- The Washington Times - Sunday, March 17, 2002

Robyn Zeiger, a Silver Spring counselor who specializes in pet loss, still has a scrapbook about her childhood dog, Biscuit, who died in 1963.

June Wood, an Annapolis woman whose 15-year-old dog, Munchkin, died last year, goes to visit his grave at a pet cemetery nearly every day.

These are some of the reminders and rituals that help people get through the grief process. The rituals might be different, but the outcome is still the same: to remember their pet, says Carolyn Butler, coordinator of the bond-centered practice training at Colorado State University's College of Veterinary Medicine and Biomedical Sciences.

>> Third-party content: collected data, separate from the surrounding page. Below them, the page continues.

(** A payload of exactly [MESSAGE_MAX_SIZE] bytes is accepted like any
    shorter one; one byte more is stored outside the array. *)
Lemma framer_overflow_is_late (payload : list Z) (b : Z) s :
  Forall (fun c => payload_byte c = true) payload ->
  payload_byte b = true ->
  currRecvDataPos s = 0 ->
  Z.of_nat (length payload) = MESSAGE_MAX_SIZE ->
  Z.of_nat (length (receivedMessage s)) = MESSAGE_MAX_SIZE ->
  (serial (handleSerialMessage payload s) = serial s
   /\ memFault (handleSerialMessage payload s) = memFault s
   /\ currRecvDataPos (handleSerialMessage payload s) = MESSAGE_MAX_SIZE)
  /\ handleSerialMessage (payload ++ [b]) s
     = handleSerialByte b (handleSerialMessage payload s)
  /\ memFault (handleSerialMessage (payload ++ [b]) s) = true
  /\ serial (handleSerialMessage (payload ++ [b]) s)
     = serial s ++ EPrintln (TStr overflow_message) :: reset_events.
Proof.
  intros Hall Hb Hpos Hlen Hrm.
  destruct (framer_accumulates payload s Hall ltac:(lia) ltac:(lia) Hrm)
    as (Heq & _ & _).
  rewrite Hpos, Hlen, Z.add_0_l in Heq.
  assert (Hser : serial (handleSerialMessage payload s) = serial s)
    by (rewrite Heq; destruct s; reflexivity).
  assert (Hcur : currRecvDataPos (handleSerialMessage payload s)
                 = MESSAGE_MAX_SIZE)
    by (rewrite Heq; destruct s; reflexivity).
  split; [split; [exact Hser|]; split; [|exact Hcur];
          rewrite Heq; destruct s; reflexivity|].
  rewrite handleSerialMessage_app. simpl handleSerialMessage.
  split; [reflexivity|].
  destruct (handleSerialByte_overflows b _ Hb Hcur) as (_ & Hfault & Hout).
  split; [exact Hfault|]. rewrite Hout, Hser. reflexivity.
Qed.

(** ** The framer: a whole frame *)

Lemma handleSerialByte_selector (c : ascii) (cmd : states) s :
  In (c, cmd) selectors -> handleSerialByte (chr c) s = set_state cmd s.
Proof.
  intros Hin. unfold selectors in Hin. simpl in Hin.
  repeat (destruct Hin as [Hin | Hin];
          [injection Hin as <- <-; reflexivity|]).
  contradiction.
Qed.

Lemma handleSerialByte_endMarker s :
  handleSerialByte (chr endMarker) s
  = set_dataNeedsHandling true
      (set_currRecvDataPos 0 (set_messageLength (currRecvDataPos s) s)).
Proof. reflexivity. Qed.

(** A selector, a payload that fits the buffer and the terminator, arriving
    at the start of a frame: the command is pending, the payload is the
    message handed to the dispatcher, and nothing was printed. *)
Lemma framer_receives_frame (c : ascii) (cmd : states) (payload : list Z) s :
  In (c, cmd) selectors ->
  Forall (fun b => payload_byte b = true) payload ->
  currRecvDataPos s = 0 ->
  Z.of_nat (length payload) <= MESSAGE_MAX_SIZE ->
  Z.of_nat (length (receivedMessage s)) = MESSAGE_MAX_SIZE ->
  let s' := handleSerialMessage (chr c :: payload ++ [chr endMarker]) s in
  state s' = cmd /\ dataNeedsHandling s' = true
  /\ messageLength s' = Z.of_nat (length payload)
  /\ message s' = payload
  /\ currRecvDataPos s' = 0
  /\ serial s' = serial s /\ memFault s' = memFault s
  /\ dataBuffer s' = dataBuffer s /\ dataLength s' = dataLength s
  /\ currentFlashOffset s' = currentFlashOffset s
  /\ flash s' = flash s /\ flashSize s' = flashSize s.
Proof.
  intros Hin Hall Hpos Hfit Hrm s'. subst s'.
  simpl handleSerialMessage. rewrite (handleSerialByte_selector c cmd s Hin).
  rewrite handleSerialMessage_app. simpl handleSerialMessage.
  rewrite handleSerialByte_endMarker.
  assert (Hpos1 : currRecvDataPos (set_state cmd s) = 0)
    by (destruct s; exact Hpos).
  assert (Hrm1 : Z.of_nat (length (receivedMessage (set_state cmd s)))
                 = MESSAGE_MAX_SIZE) by (destruct s; exact Hrm).
  destruct (framer_accumulates payload (set_state cmd s) Hall
              ltac:(lia) ltac:(lia) Hrm1) as (Heq & _ & Htake).
  rewrite Hpos1, Z.add_0_l in Heq, Htake.
  change (Z.to_nat 0) with O in Htake. rewrite take_0, app_nil_l in Htake.
  set (rm := receivedMessage (handleSerialMessage payload (set_state cmd s)))
    in *.
  rewrite Heq. clear Heq.
  rewrite MESSAGE_MAX_SIZE_value in Hfit.
  destruct s. session_cbv.
  rewrite wrap_u32_small by lia. rewrite Htake.
  repeat split.
Qed.

(** ** Decoding the payload *)

Lemma decode_message_fst s : fst (decode_message s) = decode_base64 (message s).
Proof. reflexivity. Qed.


Lemma decode_message_memFault s :
  memFault (snd (decode_message s))
  = memFault s
    || (DATA_CHUNK_SIZE <? Z.of_nat (length (decode_base64 (message s)))).
Proof.
  destruct s. session_cbv.
  destruct (DATA_CHUNK_SIZE <? _);
    [rewrite orb_true_r | rewrite orb_false_r]; reflexivity.
Qed.

(** Decoding touches [dataBuffer] and [memFault] only. *)
Lemma decode_message_frame s :
  let s1 := snd (decode_message s) in
  state s1 = state s /\ flash s1 = flash s /\ flashSize s1 = flashSize s
  /\ currentFlashOffset s1 = currentFlashOffset s
  /\ shouldDoErase s1 = shouldDoErase s /\ shouldDoWrite s1 = shouldDoWrite s
  /\ fileSize s1 = fileSize s /\ receivedMessage s1 = receivedMessage s
  /\ messageLength s1 = messageLength s
  /\ currRecvDataPos s1 = currRecvDataPos s
  /\ dataNeedsHandling s1 = dataNeedsHandling s
  /\ dataLength s1 = dataLength s /\ serial s1 = serial s.
Proof.
  destruct s. session_cbv.
  destruct (DATA_CHUNK_SIZE <? _); repeat split.
Qed.

Lemma b64ToInt_snd s : snd (b64ToInt s) = snd (decode_message s).
Proof. destruct s. session_cbv. reflexivity. Qed.


(** Reading an integer from the payload touches [dataBuffer] and
    [memFault] only. *)
Lemma b64ToInt_frame s :
  let s1 := snd (b64ToInt s) in
  state s1 = state s /\ flash s1 = flash s /\ flashSize s1 = flashSize s
  /\ currentFlashOffset s1 = currentFlashOffset s
  /\ shouldDoErase s1 = shouldDoErase s /\ shouldDoWrite s1 = shouldDoWrite s
  /\ fileSize s1 = fileSize s /\ receivedMessage s1 = receivedMessage s
  /\ messageLength s1 = messageLength s
  /\ currRecvDataPos s1 = currRecvDataPos s
  /\ dataNeedsHandling s1 = dataNeedsHandling s
  /\ dataLength s1 = dataLength s /\ serial s1 = serial s.
Proof. rewrite b64ToInt_snd. apply decode_message_frame. Qed.

(** ** Little-endian integers *)

(** Up to four bytes the sum fits 32 bits and nothing is cut off. *)
Lemma spec_le_sum_from_bound (bytes : list Z) : forall i,
  0 <= i ->
  Forall (fun b => 0 <= b < 256) bytes ->
  0 <= spec_le_sum_from i bytes
    <= 2 ^ (i * 8) * (256 ^ Z.of_nat (length bytes) - 1).
Proof.
  induction bytes as [|b rest IH]; intros i Hi Hall; simpl spec_le_sum_from.
  - simpl length. change (256 ^ Z.of_nat 0) with 1. lia.
  - apply Forall_cons in Hall as [Hb Hrest].
    specialize (IH (i + 1) ltac:(lia) Hrest).
    rewrite Z.shiftl_mul_pow2 by lia.
    replace ((i + 1) * 8) with (i * 8 + 8) in IH by lia.
    rewrite Z.pow_add_r in IH by lia. change (2 ^ 8) with 256 in IH.
    replace (Z.of_nat (length (b :: rest)))
      with (Z.of_nat (length rest) + 1) by (simpl length; lia).
    rewrite Z.pow_add_r by lia. change (256 ^ 1) with 256.
    assert (Hp : 0 < 2 ^ (i * 8)) by (apply Z.pow_pos_nonneg; lia).
    assert (Hq : 0 < 256 ^ Z.of_nat (length rest))
      by (apply Z.pow_pos_nonneg; lia).
    set (P := 2 ^ (i * 8)) in *. set (Q := 256 ^ Z.of_nat (length rest)) in *.
    assert (Hb1 : 0 <= b * P <= 255 * P) by nia.
    split; [lia|].
    transitivity (255 * P + P * 256 * (Q - 1)); [lia|]. nia.
Qed.

Lemma byteArrayToInt_exact (bytes : list Z) :
  (length bytes <= 4)%nat ->
  Forall (fun b => 0 <= b < 256) bytes ->
  byteArrayToInt bytes (Z.of_nat (length bytes)) = spec_le_sum bytes.
Proof.
  intros Hlen Hall. rewrite byteArrayToInt_sum.
  apply wrap_u32_small.
  pose proof (spec_le_sum_from_bound bytes 0 ltac:(lia) Hall) as Hb.
  change (2 ^ (0 * 8)) with 1 in Hb. fold (spec_le_sum bytes) in Hb.
  assert (256 ^ Z.of_nat (length bytes) <= 256 ^ 4)
    by (apply Z.pow_le_mono_r; lia).
  change (256 ^ 4) with (2 ^ 32) in *. lia.
Qed.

"It is definitely important to have some avenue for grief," Ms. Butler says. "If you put the bowls away and the pictures away, you will still grieve. If you create memorials, then you create avenues for the grief to surface."

For some people, it is comforting to have a reminder of their pet nearby. That is called a "linking object," says Ms. Butler, one that helps a person adjust to a loss of physical contact. She tells of one patient who carried her pet's ball of red yarn in her purse and another who kept a dog's collar on the bedpost.

In addition to scrapbooks, photos and personal objects of the pets, many veterinarians will provide you with final mementos, if you ask.

Dr. Margot Kerr, a veterinarian in Northwest Washington, says her practice provides "Clay Paws," a clay impression of the pet's paws. She will also clip a piece of fur upon request.

Holding some sort of goodbye ceremony can also be a good way to bring closure to a sad situation. The pet or cremated remains can be buried, and a few words said about the pet.

There are several options when considering burial. Dr. Kerr advises against burying a pet yourself. It is illegal in many jurisdictions, and unless the animal is placed in a special container, there is a risk that wild animals such as raccoons may unearth the body, she says.

Cremation is a more popular option, Dr. Kerr says. Depending on the size of the animal and whether the ashes are to be returned, that service runs from $55 to $275, she says.

Many people do get their pet's ashes and spread them or bury them in a location that held meaning for the animal and its owner, such as the back yard or the park. Others plant a tree, taking comfort in the fact that something will blossom as a monument to their pet's life.

Sheila Cohen, a Chevy Chase licensed clinical social worker who counsels many patients dealing with pet loss, has a stone plaque in her back yard dedicated to Heather, her golden retriever who died last year. She also made donations to animal organizations in Heather's name.

"A lot of people feel closure when they do these things," Ms. Cohen says. "It makes it more concrete, which facilitates mourning."

Still, others prefer a cemetery for their pets. Barbara Reardon, family service counselor at Hillcrest Memorial Gardens in Annapolis, says a burial at the Colonial Pet Rest section of the facility runs upwards of $375.

"We have had services for pets," Ms. Reardon says. "People read poems. We can bury pets with their toys and blankets. We are glad to do it."

Mrs. Wood's dog is buried at Hillcrest Memorial Gardens. She says she couldn't bear to think of Munchkin someplace where she could not visit her.

"She was like a member of the family," Mrs. Wood says. "It was really painful when she died. I couldn't put her in the back yard. What if I moved?"